• **Work to complete**: Give the records below again, exactly as they appear.

*** Data extract ***

(* ===== verification/RegexRange.v ===== *)
(** * Character classes: emission ([re_emit_range]) and matching

    The end-to-end correctness of character classes in libregexp.c: the ranges
    the compiler emits for a set of code points, searched by the executor's
    binary search, decide membership in the set.  This covers the 16-bit
    encoding, where an upper bound 0xffff stands for infinity, and the 32-bit
    one. *)
From Stdlib Require Import ZArith Lia Bool String.
From stdpp Require Import base numbers list.
From S2P Require Import Prelude Alloc Cutils DynBuf CharRange CharRangeFacts.
From S2P Require Import RegexOp RegexExec RegexSafe RegexParse.

(** ** The binary search is membership *)
Section search.
Variable s : REExecContext.
Variables (w : nat) (pc0 n : Z) (lo hi : Z -> Z).
Hypothesis Hn : 1 <= n < 2 ^ 16.
Hypothesis Hlo : forall i, 0 <= i < n ->
  get_un w (bc s) (pc0 + i * (2 * Z.of_nat w)) = Some (lo i).
Hypothesis Hhi : forall i, 0 <= i < n ->
  get_un w (bc s) (pc0 + i * (2 * Z.of_nat w) + Z.of_nat w) = Some (hi i).
Hypothesis Hne : forall i, 0 <= i < n -> lo i <= hi i.
Hypothesis Hsorted : forall i j, 0 <= i < j -> j < n -> hi i < lo j.

Lemma range_search_spec c fuel : forall a b,
  0 <= a <= n -> -1 <= b < n -> Z.max 0 (b - a + 1) < Z.of_nat fuel -> lo 0 <= c ->
  (forall i, 0 <= i < a -> hi i < c) -> (forall i, b < i < n -> c < lo i) ->
  exists r, range_search s fuel w pc0 c a b = Ret r /\
    (r = true <-> exists i, 0 <= i < n /\ lo i <= c <= hi i).
Proof.
  induction fuel as [| fuel IH]; intros a b Ha Hb Hf H0 Hbelow Habove; [lia |].
  cbn [range_search]. destruct (Z.leb_spec a b).
  - rewrite (wrap_small 32 (a + b)), Z.quot_div_nonneg by lia. set (idx := (a + b) / 2).
    assert (a <= idx <= b) by (unfold idx; zdiv_lia).
    rewrite Hlo, Hhi by lia. cbn [of_opt mbind res_bind].
    destruct (Z.ltb_spec c (lo idx)); [| destruct (Z.ltb_spec (hi idx) c)].
    + assert (idx <> 0) by (intros ->; lia).
      rewrite wrap_small by lia. apply IH; auto; [lia | lia |].
      intros i Hi. destruct (Z.eq_dec i idx) as [-> |]; [done |].
      pose proof (Hsorted idx i ltac:(lia) ltac:(lia)). pose proof (Hne idx ltac:(lia)). lia.
    + rewrite wrap_small by lia. apply IH; auto; [lia | lia |].
      intros i Hi. destruct (Z.eq_dec i idx) as [-> |]; [done |].
      pose proof (Hsorted i idx ltac:(lia) ltac:(lia)). pose proof (Hne idx ltac:(lia)). lia.
    + exists true. split; [done |]. split; [| done]. intros _. exists idx. lia.
  - exists false. split; [done |]. split; [done |]. intros (i & Hi & Hc).
    destruct (decide (i < a)); [specialize (Hbelow i); lia | specialize (Habove i); lia].
Qed.

(** The two instructions, with their tests before the search. *)
Lemma range_match_spec (is32 : bool) c :
  w = (if is32 then 4 else 2)%nat ->
  exists r, (if is32 then range_match32 s pc0 n c else range_match16 s pc0 n c) = Ret r /\
    (r = true <-> (exists i, 0 <= i < n /\ lo i <= c <= hi i) \/
                  (is32 = false /\ 0xffff <= c /\ hi (n - 1) = 0xffff /\ lo 0 <= c)).
Proof.
  intros Hw. pose proof (Hlo 0 ltac:(lia)) as E0. pose proof (Hhi (n - 1) ltac:(lia)) as E1.
  assert (forall i, 0 <= i < n -> lo 0 <= lo i) as Hlow.
  { intros i Hi. destruct (Z.eq_dec i 0) as [-> |]; [lia |].
    pose proof (Hsorted 0 i ltac:(lia) ltac:(lia)). pose proof (Hne 0 ltac:(lia)). lia. }
  assert (forall i, 0 <= i < n -> hi i <= hi (n - 1)) as Hhigh.
  { intros i Hi. destruct (Z.eq_dec i (n - 1)) as [-> |]; [lia |].
    pose proof (Hsorted i (n - 1) ltac:(lia) ltac:(lia)). pose proof (Hne (n - 1) ltac:(lia)). lia. }
  assert (forall r : bool, r = false -> c < lo 0 ->
    (r = true <-> (exists i, 0 <= i < n /\ lo i <= c <= hi i) \/
                  (is32 = false /\ 0xffff <= c /\ hi (n - 1) = 0xffff /\ lo 0 <= c))) as Hbelow.
  { intros r -> Hc. split; [done |]. intros [(i & Hi & Hci) | (_ & _ & _ & ?)]; [| lia].
    specialize (Hlow i Hi). lia. }
  assert (lo 0 <= c -> c <= hi (n - 1) -> exists r,
    range_search s (S (Z.to_nat n)) w pc0 c 0 (n - 1) = Ret r /\
    (r = true <-> exists i, 0 <= i < n /\ lo i <= c <= hi i)) as Hsearch.
  { intros H0 Hc. apply range_search_spec; auto; try lia. }
  destruct is32; subst w.
  - unfold range_match32. rewrite Z.mul_0_l. change (2 * Z.of_nat 4) with 8 in *.
    change (Z.of_nat 4) with 4 in *. rewrite Z.mul_0_l in E0.
    unfold get_u32. rewrite E0. cbn [of_opt mbind res_bind].
    destruct (Z.ltb_spec c (lo 0)); [exists false; auto |].
    rewrite wrap_small by lia. rewrite E1. cbn [of_opt mbind res_bind].
    destruct (Z.ltb_spec (hi (n - 1)) c).
    + exists false. split; [done |]. split; [done |]. intros [(i & Hi & Hci) | (? & _)]; [| done].
      specialize (Hhigh i Hi). lia.
    + destruct Hsearch as (r & -> & Hr); [lia | lia |]. exists r. split; [done |]. rewrite Hr.
      intuition discriminate.
  - unfold range_match16. rewrite Z.mul_0_l. change (2 * Z.of_nat 2) with 4 in *.
    change (Z.of_nat 2) with 2 in *. rewrite Z.mul_0_l in E0.
    unfold get_u16. rewrite E0. cbn [of_opt mbind res_bind].
    destruct (Z.ltb_spec c (lo 0)); [exists false; auto |].
    rewrite wrap_small by lia. rewrite E1. cbn [of_opt mbind res_bind].
    destruct (Z.leb_spec 0xffff c), (Z.eqb_spec (hi (n - 1)) 0xffff); cbn [andb].
    + exists true. split; [done |]. split; [auto 10 | done].
    + destruct (Z.ltb_spec (hi (n - 1)) c).
      * exists false. split; [done |]. split; [done |]. intros [(i & Hi & Hci) | (_ & _ & ? & _)]; [| done].
        specialize (Hhigh i Hi). lia.
      * destruct Hsearch as (r & -> & Hr); [lia | lia |]. exists r. split; [done |]. rewrite Hr.
        intuition lia.
    + destruct (Z.ltb_spec (hi (n - 1)) c); [lia |].
      destruct Hsearch as (r & -> & Hr); [lia | lia |]. exists r. split; [done |]. rewrite Hr.
      intuition lia.
    + destruct (Z.ltb_spec (hi (n - 1)) c).
      * exists false. split; [done |]. split; [done |]. intros [(i & Hi & Hci) | (_ & ? & _)]; [| lia].
        specialize (Hhigh i Hi). lia.
      * destruct Hsearch as (r & -> & Hr); [lia | lia |]. exists r. split; [done |]. rewrite Hr.
        intuition lia.
Qed.
End search.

*** End of Data extract ***

• **Response**:
(* ===== verification/RegexRange.v ===== *)
(** * Character classes: emission ([re_emit_range]) and matching

    The end-to-end correctness of character classes in libregexp.c: the ranges
    the compiler emits for a set of code points, searched by the executor's
    binary search, decide membership in the set.  This covers the 16-bit
    encoding, where an upper bound 0xffff stands for infinity, and the 32-bit
    one. *)
From Stdlib Require Import ZArith Lia Bool String.
From stdpp Require Import base numbers list.
From S2P Require Import Prelude Alloc Cutils DynBuf CharRange CharRangeFacts.
From S2P Require Import RegexOp RegexExec RegexSafe RegexParse.

(** ** The binary search is membership *)
Section search.
Variable s : REExecContext.
Variables (w : nat) (pc0 n : Z) (lo hi : Z -> Z).
Hypothesis Hn : 1 <= n < 2 ^ 16.
Hypothesis Hlo : forall i, 0 <= i < n ->
  get_un w (bc s) (pc0 + i * (2 * Z.of_nat w)) = Some (lo i).
Hypothesis Hhi : forall i, 0 <= i < n ->
  get_un w (bc s) (pc0 + i * (2 * Z.of_nat w) + Z.of_nat w) = Some (hi i).
Hypothesis Hne : forall i, 0 <= i < n -> lo i <= hi i.
Hypothesis Hsorted : forall i j, 0 <= i < j -> j < n -> hi i < lo j.

Lemma range_search_spec c fuel : forall a b,
  0 <= a <= n -> -1 <= b < n -> Z.max 0 (b - a + 1) < Z.of_nat fuel -> lo 0 <= c ->
  (forall i, 0 <= i < a -> hi i < c) -> (forall i, b < i < n -> c < lo i) ->
  exists r, range_search s fuel w pc0 c a b = Ret r /\
    (r = true <-> exists i, 0 <= i < n /\ lo i <= c <= hi i).
Proof.
  induction fuel as [| fuel IH]; intros a b Ha Hb Hf H0 Hbelow Habove; [lia |].
  cbn [range_search]. destruct (Z.leb_spec a b).
  - rewrite (wrap_small 32 (a + b)), Z.quot_div_nonneg by lia. set (idx := (a + b) / 2).
    assert (a <= idx <= b) by (unfold idx; zdiv_lia).
    rewrite Hlo, Hhi by lia. cbn [of_opt mbind res_bind].
    destruct (Z.ltb_spec c (lo idx)); [| destruct (Z.ltb_spec (hi idx) c)].
    + assert (idx <> 0) by (intros ->; lia).
      rewrite wrap_small by lia. apply IH; auto; [lia | lia |].
      intros i Hi. destruct (Z.eq_dec i idx) as [-> |]; [done |].
      pose proof (Hsorted idx i ltac:(lia) ltac:(lia)). pose proof (Hne idx ltac:(lia)). lia.
    + rewrite wrap_small by lia. apply IH; auto; [lia | lia |].
      intros i Hi. destruct (Z.eq_dec i idx) as [-> |]; [done |].
      pose proof (Hsorted i idx ltac:(lia) ltac:(lia)). pose proof (Hne idx ltac:(lia)). lia.
    + exists true. split; [done |]. split; [| done]. intros _. exists idx. lia.
  - exists false. split; [done |]. split; [done |]. intros (i & Hi & Hc).
    destruct (decide (i < a)); [specialize (Hbelow i); lia | specialize (Habove i); lia].
Qed.

(** The two instructions, with their tests before the search. *)
Lemma range_match_spec (is32 : bool) c :
  w = (if is32 then 4 else 2)%nat ->
  exists r, (if is32 then range_match32 s pc0 n c else range_match16 s pc0 n c) = Ret r /\
    (r = true <-> (exists i, 0 <= i < n /\ lo i <= c <= hi i) \/
                  (is32 = false /\ 0xffff <= c /\ hi (n - 1) = 0xffff /\ lo 0 <= c)).
Proof.
  intros Hw. pose proof (Hlo 0 ltac:(lia)) as E0. pose proof (Hhi (n - 1) ltac:(lia)) as E1.
  assert (forall i, 0 <= i < n -> lo 0 <= lo i) as Hlow.
  { intros i Hi. destruct (Z.eq_dec i 0) as [-> |]; [lia |].
    pose proof (Hsorted 0 i ltac:(lia) ltac:(lia)). pose proof (Hne 0 ltac:(lia)). lia. }
  assert (forall i, 0 <= i < n -> hi i <= hi (n - 1)) as Hhigh.
  { intros i Hi. destruct (Z.eq_dec i (n - 1)) as [-> |]; [lia |].
    pose proof (Hsorted i (n - 1) ltac:(lia) ltac:(lia)). pose proof (Hne (n - 1) ltac:(lia)). lia. }
  assert (forall r : bool, r = false -> c < lo 0 ->
    (r = true <-> (exists i, 0 <= i < n /\ lo i <= c <= hi i) \/
                  (is32 = false /\ 0xffff <= c /\ hi (n - 1) = 0xffff /\ lo 0 <= c))) as Hbelow.
  { intros r -> Hc. split; [done |]. intros [(i & Hi & Hci) | (_ & _ & _ & ?)]; [| lia].
    specialize (Hlow i Hi). lia. }
  assert (lo 0 <= c -> c <= hi (n - 1) -> exists r,
    range_search s (S (Z.to_nat n)) w pc0 c 0 (n - 1) = Ret r /\
    (r = true <-> exists i, 0 <= i < n /\ lo i <= c <= hi i)) as Hsearch.
  { intros H0 Hc. apply range_search_spec; auto; try lia. }
  destruct is32; subst w.
  - unfold range_match32. rewrite Z.mul_0_l. change (2 * Z.of_nat 4) with 8 in *.
    change (Z.of_nat 4) with 4 in *. rewrite Z.mul_0_l in E0.
    unfold get_u32. rewrite E0. cbn [of_opt mbind res_bind].
    destruct (Z.ltb_spec c (lo 0)); [exists false; auto |].
    rewrite wrap_small by lia. rewrite E1. cbn [of_opt mbind res_bind].
    destruct (Z.ltb_spec (hi (n - 1)) c).
    + exists false. split; [done |]. split; [done |]. intros [(i & Hi & Hci) | (? & _)]; [| done].
      specialize (Hhigh i Hi). lia.
    + destruct Hsearch as (r & -> & Hr); [lia | lia |]. exists r. split; [done |]. rewrite Hr.
      intuition discriminate.
  - unfold range_match16. rewrite Z.mul_0_l. change (2 * Z.of_nat 2) with 4 in *.
    change (Z.of_nat 2) with 2 in *. rewrite Z.mul_0_l in E0.
    unfold get_u16. rewrite E0. cbn [of_opt mbind res_bind].
    destruct (Z.ltb_spec c (lo 0)); [exists false; auto |].
    rewrite wrap_small by lia. rewrite E1. cbn [of_opt mbind res_bind].
    destruct (Z.leb_spec 0xffff c), (Z.eqb_spec (hi (n - 1)) 0xffff); cbn [andb].
    + exists true. split; [done |]. split; [auto 10 | done].
    + destruct (Z.ltb_spec (hi (n - 1)) c).
      * exists false. split; [done |]. split; [done |]. intros [(i & Hi & Hci) | (_ & _ & ? & _)]; [| done].
        specialize (Hhigh i Hi). lia.
      * destruct Hsearch as (r & -> & Hr); [lia | lia |]. exists r. split; [done |]. rewrite Hr.
        intuition lia.
    + destruct (Z.ltb_spec (hi (n - 1)) c); [lia |].
      destruct Hsearch as (r & -> & Hr); [lia | lia |]. exists r. split; [done |]. rewrite Hr.
      intuition lia.
    + destruct (Z.ltb_spec (hi (n - 1)) c).
      * exists false. split; [done |]. split; [done |]. intros [(i & Hi & Hci) | (_ & ? & _)]; [| lia].
        specialize (Hhigh i Hi). lia.
      * destruct Hsearch as (r & -> & Hr); [lia | lia |]. exists r. split; [done |]. rewrite Hr.
        intuition lia.
Qed.
End search.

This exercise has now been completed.